Rather, writing helps create meaning—finding coherence and building a personal story that lassos all the question marks hanging in the air and making sense of them. Writing about their feelings forced them to come to terms with getting laid off. It also boosted their social skills—making them more likeable, less vindictive, and better able to get on with things. They were less wrapped up in their past. They could listen better and were more optimistic and less hostile. - Don't blame yourself Self-blame is corrosive. Research on kids raised amid domestic violence, abuse, or maternal depression shows that self-blame can trigger or worsen depression.
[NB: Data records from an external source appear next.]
Lemma flat_map_nested {A B C} (f : A -> B -> list C) (cols : list B) :
  forall rows,
    flat_map (fun r => flat_map (f r) cols) rows
    = flat_map (fun rc => f (fst rc) (snd rc))
               (flat_map (fun r => map (fun c => (r, c)) cols) rows).
Proof.
  induction rows as [|r rows IH]; [reflexivity|].
  cbn [flat_map]. rewrite flat_map_app, IH. f_equal.
  clear IH. induction cols as [|c cols IHc]; [reflexivity|].
  simpl. now rewrite IHc.
Qed.

(** On a grid of positive width, the events over the loop ranges are the
    events over the cells in row-major order. *)
Lemma nested_cells_events_row_major (width height : Z) (cells : Uint8Array) :
  0 < width -> 0 <= height ->
  nested_cells_events width height cells = cells_events width height cells.
Proof.
  intros Hw Hh. unfold nested_cells_events, cells_events.
  rewrite (flat_map_nested (fun r c => cell_events width cells (r, c))).
  rewrite nested_ranges_row_major by assumption.
  rewrite (flat_map_ext
             (fun rc => cell_events width cells (fst rc, snd rc))
             (cell_events width cells)) by now intros [r c].
  reflexivity.
Qed.

(** ** Running the monad *)
Section Running.
Context {E : Type} `{SimulationEngine E}.

Lemma emit_nil (w : World E) : emit [] w = (Normal tt, w).
Proof. destruct w. unfold emit. simpl. now rewrite app_nil_r. Qed.

Lemma emit_then {A} (evs : list Event) (k : M E A) (w : World E) :
  (emit evs ;; k) w = k (mkWorld (engine w) (trace w ++ evs) (pending w)).
Proof. reflexivity. Qed.

Lemma emit_emit (a b : list Event) (w : World E) :
  (emit a ;; emit b) w = emit (a ++ b) w.
Proof. unfold bind, emit. simpl. now rewrite app_assoc. Qed.

Lemma bind_emit_l {A} (c : M E unit) (evs : list Event) (k : M E A) :
  (forall w, c w = emit evs w) ->
  forall w, (c ;; k) w = (emit evs ;; k) w.
Proof. intros Hc w. unfold bind. now rewrite Hc. Qed.

(** The counting loops satisfy the equation of the source loop: test the
    bound, run the body, increment, repeat. *)
Lemma for_lt_unfold (i bound : Z) (body : Z -> M E unit) (w : World E) :
  for_lt i bound body w
  = (if i <? bound then (body i ;; for_lt (i + 1) bound body) else ret tt) w.
Proof.
  unfold for_lt. destruct (Z.ltb_spec i bound).
  - replace (Z.to_nat (bound - i)) with (S (Z.to_nat (bound - (i + 1)))) by lia.
    reflexivity.
  - replace (Z.to_nat (bound - i)) with O by lia. reflexivity.
Qed.

Lemma for_le_unfold (i bound : Z) (body : Z -> M E unit) (w : World E) :
  for_le i bound body w
  = (if i <=? bound then (body i ;; for_le (i + 1) bound body) else ret tt) w.
Proof.
  unfold for_le. destruct (Z.leb_spec i bound).
  - replace (Z.to_nat (bound + 1 - i))
      with (S (Z.to_nat (bound + 1 - (i + 1)))) by lia.
    reflexivity.
  - replace (Z.to_nat (bound + 1 - i)) with O by lia. reflexivity.
Qed.

(** A loop whose body only emits events emits them for each counter value
    in turn. *)
Lemma for_from_emit (evs : Z -> list Event) (body : Z -> M E unit) :
  (forall i w, body i w = emit (evs i) w) ->
  forall n i w, for_from n i body w = emit (flat_map evs (Zseq i n)) w.
Proof.
  intros Hbody. induction n as [|n IH]; intros i w.
  - simpl. now rewrite emit_nil.
  - cbn [for_from Zseq flat_map].
    rewrite (bind_emit_l _ _ _ (Hbody i)), emit_then, IH.
    unfold emit. simpl. now rewrite app_assoc.
Qed.

Lemma drawGrid_emit (width height : Z) (w : World E) :
  Canvas.drawGrid width height w = emit (grid_events width height) w.
Proof.
  unfold Canvas.drawGrid, grid_events, for_le.
  change (log BeginPath) with (@emit E [BeginPath]).
  rewrite emit_then.
  change (log (SetStrokeStyle Canvas.GRID_COLOR))
    with (@emit E [SetStrokeStyle Canvas.GRID_COLOR]).
  rewrite emit_then.
  rewrite (bind_emit_l _
    (flat_map (fun i =>
       [MoveTo (i * (Canvas.CELL_SIZE + 1) + 1) 0;
        LineTo (i * (Canvas.CELL_SIZE + 1) + 1)
               ((Canvas.CELL_SIZE + 1) * height + 1)])
       (Zseq 0 (Z.to_nat (width + 1 - 0)))));
    [|intros w'; apply for_from_emit; intros i w''; apply emit_emit].
  rewrite emit_then.
  rewrite (bind_emit_l _
    (flat_map (fun j =>
       [MoveTo 0 (j * (Canvas.CELL_SIZE + 1) + 1);
        LineTo ((Canvas.CELL_SIZE + 1) * width + 1)
               (j * (Canvas.CELL_SIZE + 1) + 1)])
       (Zseq 0 (Z.to_nat (height + 1 - 0)))));
    [|intros w'; apply for_from_emit; intros i w''; apply emit_emit].
  rewrite emit_then.
  unfold log, emit. cbn [engine trace pending].
  rewrite !Z.sub_0_r. now rewrite <- !app_assoc.
Qed.

(** [drawCells] when the view can be built, for any dimensions: the two
    loops emit the cell events of each row and column they range over,
    between [beginPath] and [stroke]. *)
Lemma drawCells_emit_nested (width height : Z) (cells : Uint8Array)
      (w : World E) :
  Uint8Array_new (memory_buffer (engine w)) (Universe_cells (engine w))
                 (width * height) = Normal cells ->
  Canvas.drawCells width height w
  = emit (nested_cells_events width height cells) w.
Proof.
  intros Hnew.
  unfold Canvas.drawCells, nested_cells_events, for_lt.
  unfold bind at 1. unfold gets at 1. unfold bind at 1. unfold gets at 1.
  unfold bind at 1. unfold lift_completion. rewrite Hnew.
  change (log BeginPath) with (@emit E [BeginPath]).
  rewrite emit_then.
  rewrite (bind_emit_l _
             (flat_map (fun row =>
                flat_map (fun col => cell_events width cells (row, col))
                         (Zseq 0 (Z.to_nat (width - 0))))
                (Zseq 0 (Z.to_nat (height - 0))))).
  - rewrite emit_then. unfold log, emit. cbn [engine trace pending].
    now rewrite !Z.sub_0_r, <- !app_assoc.
  - intros w'. apply for_from_emit. intros row w''.
    apply for_from_emit. intros col w3.
    unfold cell_events, Canvas.getIndex, bind, log, emit. simpl.
    now rewrite <- !app_assoc.
Qed.

(** On a grid of positive width the loops range over the cells in
    row-major order. *)
Lemma drawCells_emit (width height : Z) (cells : Uint8Array) (w : World E) :
  0 < width -> 0 <= height ->
  Uint8Array_new (memory_buffer (engine w)) (Universe_cells (engine w))
                 (width * height) = Normal cells ->
  Canvas.drawCells width height w = emit (cells_events width height cells) w.
Proof.
  intros Hw Hh Hnew.
  rewrite (drawCells_emit_nested _ _ _ _ Hnew).
  now rewrite nested_cells_events_row_major.
Qed.

(** [drawCells] when the view cannot be built: the error propagates and
    nothing is drawn. *)
Lemma drawCells_throw (width height : Z) (e : JsError) (w : World E) :
  Uint8Array_new (memory_buffer (engine w)) (Universe_cells (engine w))
                 (width * height) = Throw e ->
  Canvas.drawCells width height w = (Throw e, w).
Proof.
  intros Hnew. unfold Canvas.drawCells, bind, gets, lift_completion.
  now rewrite Hnew.
Qed.

End Running.

(** ** The canvas under the calls of the drawing routines *)

Lemma canvas_run_app (c : CanvasState) (t1 t2 : list Event) :
  canvas_run c (t1 ++ t2) = canvas_run (canvas_run c t1) t2.
Proof. apply fold_left_app. Qed.

Lemma canvas_run_lines (f : Z -> Point * Point) (l : list Z) :
  forall c,
    canvas_run c (flat_map (line_events f) l)
    = mkCanvas (cv_width c) (cv_height c) (cv_fillStyle c) (cv_strokeStyle c)
               (cv_path c ++ flat_map (line_path f) l) (cv_painted c).
Proof.
  induction l as [|i l IH]; intros c.
  - simpl. rewrite app_nil_r. now destruct c.
  - cbn [flat_map]. rewrite canvas_run_app, IH.
    unfold line_events, line_path. simpl.
    rewrite <- !surjective_pairing, <- !app_assoc. reflexivity.
Qed.

Lemma path_segments_lines (f : Z -> Point * Point) (l : list Z) :
  forall cur, path_segments cur (flat_map (line_path f) l) = map f l.
Proof.
  induction l as [|i l IH]; intros cur; [reflexivity|].
  simpl. rewrite IH. now rewrite <- surjective_pairing.
Qed.

Lemma path_segments_app_lines (f g : Z -> Point * Point) (l1 l2 : list Z) :
  path_segments None (flat_map (line_path f) l1 ++ flat_map (line_path g) l2)
  = map f l1 ++ map g l2.
Proof.
  generalize (@None Point) as cur.
  induction l1 as [|i l1 IH]; intros cur.
  - simpl. apply path_segments_lines.
  - simpl. rewrite IH. now rewrite <- surjective_pairing.
Qed.

(** What [drawGrid] leaves on the canvas, from any canvas state. *)
Lemma grid_events_canvas (width height : Z) (c : CanvasState) :
  cv_painted (canvas_run c (grid_events width height))
  = cv_painted c
    ++ [StrokedPath Canvas.GRID_COLOR
          (map (vertical_line height) (Zseq 0 (Z.to_nat (width + 1)))
           ++ map (horizontal_line width) (Zseq 0 (Z.to_nat (height + 1))))].
Proof.
  unfold grid_events.
  change (fun i : Z =>
            [MoveTo (i * (Canvas.CELL_SIZE + 1) + 1) 0;
             LineTo (i * (Canvas.CELL_SIZE + 1) + 1)
                    ((Canvas.CELL_SIZE + 1) * height + 1)])
    with (line_events (vertical_line height)).
  change (fun j : Z =>
            [MoveTo 0 (j * (Canvas.CELL_SIZE + 1) + 1);
             LineTo ((Canvas.CELL_SIZE + 1) * width + 1)
                    (j * (Canvas.CELL_SIZE + 1) + 1)])
    with (line_events (horizontal_line width)).
  rewrite !canvas_run_app, !canvas_run_lines.
  cbn [canvas_run fold_left canvas_step cv_painted cv_path cv_strokeStyle
       cv_width cv_height cv_fillStyle app].
  now rewrite path_segments_app_lines.
Qed.

Lemma filter_flat_map {A} (p : Event -> bool) (f : A -> list Event)
      (l : list A) :
  filter p (flat_map f l) = flat_map (fun a => filter p (f a)) l.
Proof.
  induction l as [|a l IH]; [reflexivity|].
  cbn [flat_map]. now rewrite filter_app, IH.
Qed.

Lemma flat_map_nil {A B} (l : list A) :
  flat_map (fun _ : A => @nil B) l = [].
Proof. induction l; simpl; auto. Qed.

Lemma flat_map_singleton {A B} (f : A -> B) (l : list A) :
  flat_map (fun a => [f a]) l = map f l.
Proof. induction l; simpl; congruence. Qed.

(** ** C2: the addressing rule *)

Lemma round_binary64_exact (x : Z) :
  Z.abs x < 2 ^ 53 -> round_binary64 x = Some x.
Proof.
  intros Hx. unfold round_binary64. cbv zeta.
  destruct (Z.ltb_spec (Z.abs x) (2 ^ 53)); [reflexivity | lia].
Qed.

(** Below 2^53 the source's index computation is the exact one. *)
Lemma getIndex_binary64_exact (width row col : Z) :
  Z.abs (row * width) < 2 ^ 53 ->
  Z.abs (row * width + col) < 2 ^ 53 ->
  getIndex_binary64 width row col = Some (Canvas.getIndex width row col).
Proof.
  intros Hp Hs. unfold getIndex_binary64, js_mul, js_add, Canvas.getIndex.
  rewrite (round_binary64_exact _ Hp). now apply round_binary64_exact.
Qed.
Attribution errors—blaming yourself for the bad things that happen to you—are probably the biggest reason people metabolize failure badly. Attribution has a potent effect on depression—the more you blame yourself for problems, the more depressed you grow. And it's a vicious circle—the more depressed you are, the more you blame yourself. By contrast, children who understand that such negative life circumstances are outside their control are not as vulnerable, notes Stanford psychologist Carol Dweck.